With the elections over and victory achieved through the election of Noynoy Aquino as the 15th President of the Republic, the group decided to shed the political color inherent in such a tag and to move forward in developing camaraderie through tennis tournaments. The Second Invitational was one such initiative.
I was invited as guest speaker, an invitation which conflicted with a cycling tournament in Carmona, Cavite. We had to skip the latter for a number of reasons, among them, the then ongoing ICTSI 95th Philippine Open (2011) at the Wack Wack Golf and Country Club (WWGCC).
In our remarks at the PCA, the president of which was our co-professor at the De La Salle University Graduate School of Business, Dodie Caniza, we stressed that community sports, sports in the barangays, and recreational clubs was the foundation of any solid and serious sports development program. When people, who are way past their youth, empower themselves to organize for wellness and recreation as a demonstration of their life-long commitment to sports, the development work of sports administrators is thus facilitated by such a proactive approach. It also helps cut down the national health bill.
Tennista which was initially organized by Rina Caniza and a number of other tennis buffs, worked hard to attract more than 12 teams to the two-day Second Invitational. Among the other officers of Tennista and tournament officials are: Jess Capulong, Alex Nakpil, Mayor Jess Burahan , Jun Frias, Anne de la Peña, Odette Asperin, Ernie Punzalan, Noel Iglesias, Babe Gregorio, Larry Olaya, Chito Estanislao, Fiscal Freddie Gomez and Boy Santos.
In the afternoon, we went to the WWGCC to check on the Philippine Open to support and encourage the Asian Tour group, WWGCC director Pablo Soon, general manager Pancho Legarda, Grounds Committee chairman Virgilio Co and the hundreds of others involved in ensuring the ICTSI-sponsored event was professionally and efficiently run.
Saturday evening, we joined boxing’s eight-division champion, Manny Pacquiao and his family at a private dinner tendered by the Tiengs (William, Wilson and Willie) and Peter Chanliong of Solar at the New Vogue at the New World in Makati.
As we were having dinner, the replay of the Pacquaio-Shane Mosley fight was being shown. Pacquiao was watching while his youngest child, daughter Queen Elizabeth (Queenie), was seated on his lap and playfully kissing the boxing icon. Upon seeing the television monitor and her Daddy on the screen about to slug it out with Mosley, the two and a half Queenie exclaimed, to everyone’s amusement, “Good luck Daddy!”

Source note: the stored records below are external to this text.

(* ===== verification/NexusChain.v ===== *)
(** * Contract handlers of the main process (electron/main.js)

    The handlers that read the Nexus contracts and those that sign transactions with the bound
    wallet: staking, node registration, buyback and burning of NFTs, the bridge's burn, gas.
    A signed action that needs an allowance is two transactions: an approval with the pending
    nonce and, once it is mined, the action with the next nonce. *)

From Stdlib Require Import Ascii String.
From S2P Require Import Prelude JsNumber JsString JsConv JsVal Json Prog MainEnv Backend NexusWallet.

(** ** Contracts *)

Definition tokenAddress : string := "0x53E57880dD0865b484AfD0f467BBe8844c9d9727".
Definition nftAddress : string := "0x2C4A328a533C699c318eD65df8C4F3E98D462a56".
Definition vaultAddress : string := "0xD1946c051c31722d1Dab8698897f0109225e38e1".
Definition bridgeAddress : string := "0x5f59a0f0010468E8bc6bbF551ac839a8Ddc964a2".
Definition stakingAddress : string := "0xA51adce930306362528C5064Eb1E69f906CA830A".
Definition nodeStakingAddress : string := "0x8Ec32977c1Ba0d537fD565c3047A5b7750E83B3a".
Definition GAS_MANAGER_ADDRESS : string := "0xCB26FebCD655De1946e21db1A17fF9B70Cf536Cf".

(** ** Units *)

Definition WCRYLO_DECIMALS : Z := 11.
Definition NEXUS_GAS_DECIMALS : Z := 18.

Section chain.
Context `{Config} `{Ethers}.
Local Open Scope prog_scope.

Definition parseWcryloUnits (amountText : jsval) : result jsval :=
  parseUnits (to_str amountText) WCRYLO_DECIMALS.
Definition formatWcryloUnits (amount : jsval) : result string := formatUnits amount WCRYLO_DECIMALS.
Definition formatNexusGasUnits (amount : jsval) : result string :=
  formatUnits amount NEXUS_GAS_DECIMALS.

(** The [catch] of the signing handlers: [e.shortMessage || e.reason || e.message]. *)
Definition guarded_tx (p : prog mop jsval) : prog mop jsval :=
  try_catch p (fun e => Ret (fail_obj (err_text e))).

Definition view (contract meth : string) (args : list jsval) : prog mop jsval :=
  call (View contract meth args).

One topic over dinner was Performance Enhancing Drugs (PED). As we got into PED’s, I recalled Freddie Roach whispering to me over dinner at the home of sportsman-businessman Nene Araneta in mid-December last year after Pacquiao demolished Antonio Margarito, that, “except for Manny, all of these (top-rated) boxers do take PED’s.”

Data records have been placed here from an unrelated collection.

(* ===== verification/CoinNumbers.v ===== *)
(** * Numbers that stand for coin amounts

    The page keeps amounts of coins as JavaScript numbers and moves between numbers and text.
    [coin m] is the number nearest to [m] atomic units (of [10^-11] coins).  For amounts of up to
    a few hundred coins these numbers are far enough apart that fixed-point printing, reading and
    the shortest decimal notation all lead back to [m] exactly; the lemmas here show it and are
    what the exactness of the bridge deposits rests on. *)

From Stdlib Require Import Ascii String.
From S2P Require Import Prelude JsNumber JsString JsConv JsVal Amounts.

Abbreviation ATOMS := Amounts.COIN_Z.

Definition coin (m : Z) : num := Num.of_frac m ATOMS.

(** ** Rounding depends on the quotient only *)

Lemma rne_scale p q c : 0 < q -> 0 < c -> rne (p * c) (q * c) = rne p q.
Proof.
  intros Hq Hc. rewrite !rne_unfold, Z.div_mul_cancel_r, Z.mul_mod_distr_r by lia.
  assert (forall a b, (a * c <? b * c) = (a <? b)) as Hlt.
  { intros a b. apply eq_true_iff_eq. rewrite !Z.ltb_lt. nia. }
  rewrite !Z.mul_assoc, !Hlt. done.
Qed.

Lemma round_pos_scale p q c : 0 < q -> 0 < c -> Num.round_pos (p * c) (q * c) = Num.round_pos p q.
Proof.
  intros Hq Hc. unfold Num.round_pos, Num.ulp_exp. rewrite Z.div_mul_cancel_r by lia.
  set (k := Z.max 0 _). pose proof (pow2_pos k ltac:(lia)).
  replace (q * c * 2 ^ k) with (q * 2 ^ k * c) by ring. rewrite rne_scale by nia. done.
Qed.

Lemma of_frac_nonneg m d : 0 <= m -> 0 < d -> Num.of_frac m d = Num.round_pos (m * Num.U) d.
Proof.
  intros Hm Hd. unfold Num.of_frac, Num.round. pose proof Num.U_pos.
  rewrite (proj2 (Z.ltb_ge _ _)) by nia. done.
Qed.

Lemma of_frac_scale m d c : 0 <= m -> 0 < d -> 0 < c -> Num.of_frac (m * c) (d * c) = Num.of_frac m d.
Proof.
  intros Hm Hd Hc. rewrite !of_frac_nonneg by nia.
  replace (m * c * Num.U) with (m * Num.U * c) by ring. by apply round_pos_scale.
Qed.

(** ** How far a coin number is from its amount *)

(** Two hundred coins: more than the bridge takes. *)
Definition MAX_ATOMS : Z := 200 * ATOMS.

(** [z] units are within a hundredth of an atomic unit of the amount [m]. *)
Definition close (z m : Z) : Prop := 100 * Z.abs (z * ATOMS - m * Num.U) <= Num.U.

Lemma U_big : 2 ^ 60 * ATOMS <= Num.U.
Proof. apply Z.leb_le. vm_compute. reflexivity. Qed.

Lemma U_huge : 1000 * Num.U <= Num.huge.
Proof. apply Z.leb_le. vm_compute. reflexivity. Qed.

Lemma coin_tight m :
  0 <= m <= MAX_ATOMS ->
  exists z, coin m = Fin z /\ 0 <= z /\ 450 * Z.abs (z * ATOMS - m * Num.U) <= Num.U.
Proof.
  intros Hm. unfold coin, MAX_ATOMS, Amounts.COIN_Z in *.
  pose proof Num.U_pos as HU. pose proof U_big as Hb. pose proof U_huge as Hh.
  unfold Amounts.COIN_Z in Hb. rewrite of_frac_nonneg by lia.
  destruct (Num.round_pos_finite (m * Num.U) 100000000000 ltac:(lia)) as (z & Hz & Hz0 & _).
  { split; [nia|]. nia. }
  exists z. split; [done|]. split; [done|].
  pose proof (Num.round_pos_rel (m * Num.U) 100000000000 z ltac:(lia) ltac:(nia) Hz). nia.
Qed.

Lemma coin_close m : 0 <= m <= MAX_ATOMS -> exists z, coin m = Fin z /\ 0 <= z /\ close z m.
Proof.
  intros (z & Hz & Hz0 & Hc)%coin_tight. exists z. unfold close. pose proof Num.U_pos.
  split_and!; [done|done|lia].
Qed.

Lemma coin_0 : coin 0 = Fin 0.
Proof. vm_compute. reflexivity. Qed.

Lemma close_unique z m m' : close z m -> close z m' -> m = m'.
Proof. unfold close, Amounts.COIN_Z. pose proof Num.U_pos. nia. Qed.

Sunday, we were back at the WWGCC to watch the thrilling battle between eventual winner Berry Henson of the US and runner-up Jay Bayron of the Philippines. Henson, the 32-year old rookie of the Asian Tour calmly sank three-foot putt for par in the 18th hole of the refurbished 7,222-yard WWGCC East Course to win the $47,550 top prize.
It was a tiring but pleasant weekend. As we ended the day, we recalled the words of former US President Teddy Roosevelt quoted by David Zirin in the book, “Sport in Contemporary Society”.
Roosevelt argued that organized athletics could be the means for instilling the character and values necessary to make America a global power in the century to come. Sports could breed a sense of hard work, self-discipline, and the win-at-all-cost ethic of competition: “Virile, masterful qualities alone can maintain and defend this very civilization. There is no better way (to develop this) than by encouraging the sports which develop such qualities as courage, resolution, and endurance. No people has ever yet done great and lasting work if its physical type was weak and infirm.”